Assignment → State how many lines in these records contain the word "most", and nothing else.

(Stored items)
(** The truncation, which leaves at most [m] bytes. *)
Lemma cut_base t m :
  tidy true t = true -> t = [] \/ slug t = true ->
  exists r, (forall E, (if (m <? str_len t)%N
                        then r ← slice_to (E := E) t m; mret (trim_end_matches is_hyphen r)
                        else mret t) = Ok r) /\
    (r = [] \/ slug r = true) /\ (len r <= m)%N /\ ((len t <= m)%N -> r = t).
Proof.
  intros Ht Hs. rewrite (ascii_text_len t (tidy_ascii _ _ Ht)).
  destruct (N.ltb_spec m (len t)) as [Hm|Hm]; [|by exists t].
  exists (trim_end_matches is_hyphen (take (N.to_nat m) t)).
  assert (N.to_nat m <= length t)%nat as Hm' by (unfold len in Hm; lia).
  split_and!.
  - intros E. rewrite <- (N2Nat.id m) at 1. by rewrite (ascii_slice t _ (tidy_ascii _ _ Ht) Hm').
  - apply trimmed_slug. rewrite <- (take_drop (N.to_nat m) t) in Ht. by eapply tidy_app.
  - destruct (trim_end_app is_hyphen (take (N.to_nat m) t)) as [k Hk]. apply (f_equal length) in Hk.
    rewrite length_app, length_take in Hk. unfold len. lia.
  - lia.
Qed.

(** C18: the file name of a download is safe, whatever the name it is made from: the
    base is words of ASCII letters and digits joined by single hyphens, never
    empty, so no name can leave the quotes of a Content-Disposition header; the
    whole has at most a hundred bytes; the slicing never panics; and a name that
    is such a base and fits is kept. *)
Theorem sanitize_filename_safe {E} name extension :
  Forall (fun c => is_ascii_alphanumeric c = true) extension -> (len extension <= 90)%N ->
  exists base, sanitize_filename (E := E) name extension = Ok (base ++ lit "." ++ extension) /\
    slug base = true /\ (str_len (base ++ lit "." ++ extension) <= 100)%N /\
    (slug name = true -> (str_len name + str_len extension <= 99)%N -> base = name).
Proof.
  intros Hext Hlen.
  assert (Forall (fun c => (c < 128)%N) extension) as Hext'
    by (eapply Forall_impl; [exact Hext|]; intros c; apply alphanumeric_ascii).
  pose proof (ascii_text_len extension Hext') as Hel.
  set (m := (99 - len extension)%N).
  assert (u64_sub (u64_sub 100 (str_len extension)) 1 = m) as Hm.
  { rewrite Hel. unfold u64_sub, u64_wrap, u64_modulus, m. rewrite (N.mod_small (len extension)) by lia.
    replace (100 + 2 ^ 64 - len extension)%N with ((100 - len extension) + 1 * 2 ^ 64)%N by lia.
    rewrite N.Div0.mod_add, (N.mod_small (100 - len extension)) by lia.
    replace (100 - len extension + 2 ^ 64 - 1 mod 2 ^ 64)%N with ((99 - len extension) + 1 * 2 ^ 64)%N
      by (change (1 mod 2 ^ 64)%N with 1%N; lia).
    by rewrite N.Div0.mod_add, N.mod_small by lia. }
  unfold sanitize_filename. rewrite Hm. set (clean := map _ name).
  assert (tidy true (trim_start_matches is_hyphen (collapse_hyphens false clean)) = true) as Ht.
  { apply drop_hyphens_tidy, collapse_tidy. apply Forall_forall. intros c (x & -> & _)%list_elem_of_fmap.
    destruct (is_ascii_alphanumeric x || is_hyphen x) eqn:Hx; [exact Hx|done]. }
  set (t := trim_end_matches is_hyphen _).
  assert (tidy true t = true) as Htt.
  { destruct (trim_end_app is_hyphen (trim_start_matches is_hyphen (collapse_hyphens false clean))) as [k Hk].
    rewrite Hk in Ht. by eapply tidy_app. }
  destruct (cut_base t m Htt) as (r & Hr & Hslug & Hrl & Hkeep); [by apply trimmed_slug|].
  exists (if is_empty r then lit "export" else r).
  rewrite (Hr E). split; [done|]. split; [|split].
  - destruct Hslug as [-> |Hs]; [done|]. by destruct r.
  - rewrite ascii_text_len.
    + rewrite !len_app. change (len (lit ".")) with 1%N. unfold m in Hrl.
      destruct r; [change (len (if is_empty [] then lit "export" else [])) with 6%N; lia|]. simpl is_empty. cbn iota. lia.
    + rewrite !Forall_app. split_and!; [|by repeat constructor|done].
      destruct Hslug as [-> |Hs]; [by repeat constructor|]. destruct (is_empty r); [by repeat constructor|].
      eapply tidy_ascii, slug_tidy, Hs.
  - intros Hn Hfit. pose proof (slug_tidy _ _ Hn) as Htn.
    assert (t = name) as Heq.
    { unfold t, clean. rewrite (tidy_map true name Htn), (tidy_collapse false name (tidy_weaken name Htn)).
      unfold trim_start_matches. assert (drop_while is_hyphen name = name) as ->.
      { destruct name as [|c n]; [done|]. unfold slug in Hn. simpl in Hn |- *. rewrite is_hyphen_eq. by destruct (c =? 45)%N. }
      apply trim_end_keeps. intros a c ->. by eapply slug_last. }
    rewrite (ascii_text_len name (tidy_ascii _ _ Htn)), Hel in Hfit.
    rewrite Hkeep, Heq by (rewrite Heq; unfold m; lia). by destruct name.
Qed.
(** ** Witness *)

#[local] Instance sample_uuid : UuidDisplay := display_N.
#[local] Instance sample_times : DateTimeText := display_Z.
#[local] Instance sample_days : DateText := display_Z.
#[local] Instance sample_sqlx : SqlxDisplay := fun _ => lit "violation".
#[local] Instance sample_messages : DbMessages := lit "violation".
#[local] Instance sample_statistics : StatisticsToJson := fun _ => inr JNull.
#[local] Instance sample_debug : DebugStrings := fun l => concat l.
#[local] Instance sample_json : CursorJson := {|
  cursor_to_string p := cp_id p; cursor_from_str s := Some (mkCursor None s) |}.
#[local] Instance sample_text : CursorText := {|
  uuid_to_string := display_N; parse_uuid _ := None; to_rfc3339 := display_Z; parse_rfc3339 _ := None |}.
#[local] Instance no_versions : RouteVersionRepository unit := {|
  save_version _ := mret tt; find_version _ := mret None; find_latest_by_activity _ := mret None;
  find_version_by_key _ := mret None; list_by_activity _ _ _ := mret (mkVersionPage [] None false) |}.

(** A hike of each of the users 5 and 6. *)
Definition hike (id owner : uuid) : ActivityRow :=
  mkActivityRow id owner (lit "A hike") (lit "hike") (lit "active") None None None None None 0 0.
Definition shared_db : CatalogDb unit :=
  mkCatalogDb (mkDb {[ 5%N; 6%N ]} ∅ ∅ ∅ ∅ {[ 1%N := hike 1 5; 2%N := hike 2 6 ]} ∅ None ∅ ∅) (mkLegDb ∅ ∅) tt.
Definition busy_trace : list Turn :=
  [mkTurn 6 7 31 (DeleteRequest 1); mkTurn 5 8 32 (RenameRequest 1 (lit "Mine"));
   mkTurn 6 9 33 (DeleteRequest 2); mkTurn 5 10 34 (DetailRequest 2); mkTurn 5 11 35 (ListRequest None None)].

Lemma shared_db_ok : table_ids (table shared_db).
Proof. repeat (apply map_Forall_insert_2; [done|]). apply map_Forall_empty. Qed.

Lemma users_do_not_interfere_witness :
  map (fun r => match r with Ok response => rs_status response | Err e => ae_status e | Panicked => 0%N end)
    (fst (answers_to (lit "duplicate") 5 busy_trace shared_db)) = [200; 404; 200]%N /\
  fst (answers_to (lit "duplicate") 5 busy_trace shared_db) =
    fst (answers_to (lit "duplicate") 5 (purge 5 busy_trace) shared_db).
Proof.
  split; [by vm_compute|].
  assert (forall id (v : unit), snd (find_version id v) = v) as Hread by done.
  apply (users_do_not_interfere (lit "duplicate") Hread 5 busy_trace shared_db shared_db).
  apply alike_refl, shared_db_ok.
Defined.
(* ===== verification/RouteQueriesApi.v ===== *)
(** The endpoints that read routes: crates/api/src/recorded_route.rs and
    route_versioning.rs with their DTOs, over the repositories that
    crates/api/src/main.rs gives them. *)
From S2P Require Import Prelude Float64 RustString Utf8 Imports RecordedActivity RouteVersioning.
From S2P Require Import ActivityCatalog Legs Database RecordedRoute Http Api ActivitiesApi.

(** ** GeoJSON *)

Definition json_position (c : Coordinate) : Json := JArray [json_f64 (longitude c); json_f64 (latitude c)].

(** [west, south, east, north]. *)
Definition json_bbox (b : BoundingBox) : Json :=
  JArray [json_f64 (longitude (south_west b)); json_f64 (latitude (south_west b));
          json_f64 (longitude (north_east b)); json_f64 (latitude (north_east b))].

Definition line_feature (points : list Coordinate) (properties : list (rstr * Json)) : Json :=
  JObject [(lit "type", JString (lit "Feature"));
           (lit "geometry", JObject [(lit "type", JString (lit "LineString"));
                                     (lit "coordinates", JArray (map json_position points))]);
           (lit "properties", JObject properties)].

Definition geo_json (status : N) (body : Json) : Response :=
  with_header (lit "content-type") (lit "application/geo+json") (json_response status body).

(** ** Recorded routes *)

Inductive RouteDetail : Type := DetailFull | DetailPreview.

Definition recorded_route_error_to_api_error (e : RecordedActivityError) : ApiError :=
  match e with
  | NotFound => not_found_error (lit "recorded route not found")
  | Persistence message => internal_error message
  | _ => internal_error (lit "unexpected error")
  end.

(** One feature for each segment, numbered from [i]. *)
Fixpoint segment_features (i : N) (segments : list RouteSegment) : list Json :=
  match segments with
  | [] => []
  | segment :: rest =>
      line_feature (rs_points segment)
        [(lit "segmentIndex", json_N i); (lit "pointCount", json_N (len (rs_points segment)))]
      :: segment_features (i + 1) rest
  end.

(** [RecordedRouteResponse]. *)
Definition recorded_route_response (data : RecordedRouteData) : Json :=
  let s := rrd_statistics data in
  JObject
    [(lit "type", JString (lit "FeatureCollection")); (lit "bbox", json_bbox (rrd_bounding_box data));
     (lit "features", JArray (segment_features 0 (rrd_segments data)));
     (lit "properties", JObject
        ([(lit "distanceMeters", json_f64 (rst_distance_meters s))]
         ++ optional_field (lit "elevationGainMeters") json_f64 (rst_elevation_gain_meters s)
         ++ optional_field (lit "elevationLossMeters") json_f64 (rst_elevation_loss_meters s)
         ++ [(lit "pointCount", json_N (rst_point_count s));
             (lit "segmentCount", json_N (rst_segment_count s))]))].

(** [RecordedRoutePreviewResponse]. *)
Definition preview_response (p : RecordedRoutePreview) : Json :=
  let s := rrp_statistics p in
  JObject
    ([(lit "bbox", json_bbox (rrp_bounding_box p)); (lit "pointCount", json_N (rst_point_count s));
      (lit "segmentCount", json_N (rst_segment_count s));
      (lit "distanceMeters", json_f64 (rst_distance_meters s))]
     ++ optional_field (lit "elevationGainMeters") json_f64 (rst_elevation_gain_meters s)
     ++ optional_field (lit "elevationLossMeters") json_f64 (rst_elevation_loss_meters s)).

Definition get_recorded_route_handler {S} `{ActivityRepository S} `{RecordedRouteRepository S}
    (actor activity_id : uuid) (detail : RouteDetail) : eff S ApiError Response :=
  let preview := match detail with DetailPreview => true | DetailFull => false end in
  result ← eff_map_err recorded_route_error_to_api_error (get_recorded_route activity_id actor preview);
  mret match result with
       | RouteFull data => geo_json 200 (recorded_route_response data)
       | RoutePreview preview_data => json_response 200 (preview_response preview_data)
       end.

(** ** Route versions *)

Definition versioning_error_to_api_error (e : RouteVersioningError) : ApiError :=
  match e with
  | VersionNotFound | NotAuthorized => not_found_error (lit "route version not found")
  | VPersistenceError message => internal_error (lit "internal error: " ++ message)
  | _ => internal_error (lit "unexpected error")
  end.

Section versions.
Context {S : Type} `{ActivityRepository S} `{RouteVersionRepository S}.
Context `{UuidDisplay} `{DateTimeText} `{StatisticsToJson}.

Abbreviation handler := (eff S ApiError Response) (only parsing).

Definition call_version {A} (m : eff S RouteVersioningError A) : eff S ApiError A :=
  eff_map_err versioning_error_to_api_error m.

(** [RouteVersionSummaryResponse] and [RouteVersionDetailResponse], with
    [to_value(..).unwrap_or_default()]. *)
Definition version_response (v : RouteVersion) : Json :=
  JObject
    ([(lit "id", json_uuid (rv_id v)); (lit "activityId", json_uuid (rv_activity_id v))]
     ++ optional_field (lit "parentVersionId") json_uuid (rv_parent_version_id v)
     ++ [(lit "versionNumber", JInt (rv_version_number v))]
     ++ optional_field (lit "editSummary") JString (rv_edit_summary v)
     ++ [(lit "correctedStatistics",
           match statistics_to_value (rv_corrected_statistics v) with inr j => j | inl _ => JNull end);
         (lit "calculationVersion", JString (rv_calculation_version v));
         (lit "createdBy", json_uuid (rv_created_by v));
         (lit "createdAt", json_datetime (rv_created_at v))]).

Definition get_route_versions_list (actor activity_id : uuid) (cursor : option rstr) (page_size : option N)
    : handler :=
  page ← call_version (list_route_versions activity_id actor cursor page_size);
  mret (json_response 200 (JObject
    [(lit "items", JArray (map version_response (rvp_items page)));
     (lit "pagination", pagination_meta (rvp_next_cursor page) (rvp_has_more page)
                          (clamp_page_size page_size))])).

Definition get_route_version_detail (actor route_version_id : uuid) : handler :=
  version ← call_version (get_route_version route_version_id actor);
  mret (json_response 200 (version_response version)).

(** [RouteVersionGeometryResponse]: the distance is always there. *)
Definition geometry_response (g : RouteVersionGeometry) : Json :=
  JObject
    [(lit "type", JString (lit "FeatureCollection")); (lit "bbox", json_bbox (rvg_bounding_box g));
     (lit "features", JArray
        [line_feature (rvg_geometry g)
           [(lit "pointCount", json_N (len (rvg_geometry g)));
            (lit "distanceMeters", json_f64 (cs_distance_meters (rvg_corrected_statistics g)))]])].

Definition get_route_version_geometry_handler (actor route_version_id : uuid) : handler :=
  geometry_result ← call_version (get_route_version_geometry route_version_id actor);
  mret (geo_json 200 (geometry_response geometry_result)).
End versions.

(** ** Production *)

Section production.
Context {V : Type} `{versions : RouteVersionRepository V} `{CursorJson} `{CursorText}.
Context `{UuidDisplay} `{DateTimeText} `{StatisticsToJson}.

Definition ApiRecordedRouteRepository : RecordedRouteRepository (CatalogDb V) := {|
  get_recorded_route_data id := on_db (pg_recorded_route id);
  get_recorded_route_preview id := on_db (pg_recorded_route_preview id) |}.

Inductive RouteRequest : Type :=
| RecordedRouteRequest (activity_id : uuid) (detail : RouteDetail)
| VersionsRequest (activity_id : uuid) (cursor : option rstr) (page_size : option N)
| VersionRequest (route_version_id : uuid)
| VersionGeometryRequest (route_version_id : uuid).

Definition serve_route (duplicate : rstr) (now : datetime) (actor : uuid) (request : RouteRequest)
    : eff (CatalogDb V) ApiError Response :=
  let _ := ApiActivityRepository now duplicate in
  let _ := ApiRecordedRouteRepository in
  let _ := ApiVersionRepository in
  match request with
  | RecordedRouteRequest activity_id detail => get_recorded_route_handler actor activity_id detail
  | VersionsRequest activity_id cursor page_size => get_route_versions_list actor activity_id cursor page_size
  | VersionRequest id => get_route_version_detail actor id
  | VersionGeometryRequest id => get_route_version_geometry_handler actor id
  end.
End production.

Answer box → 2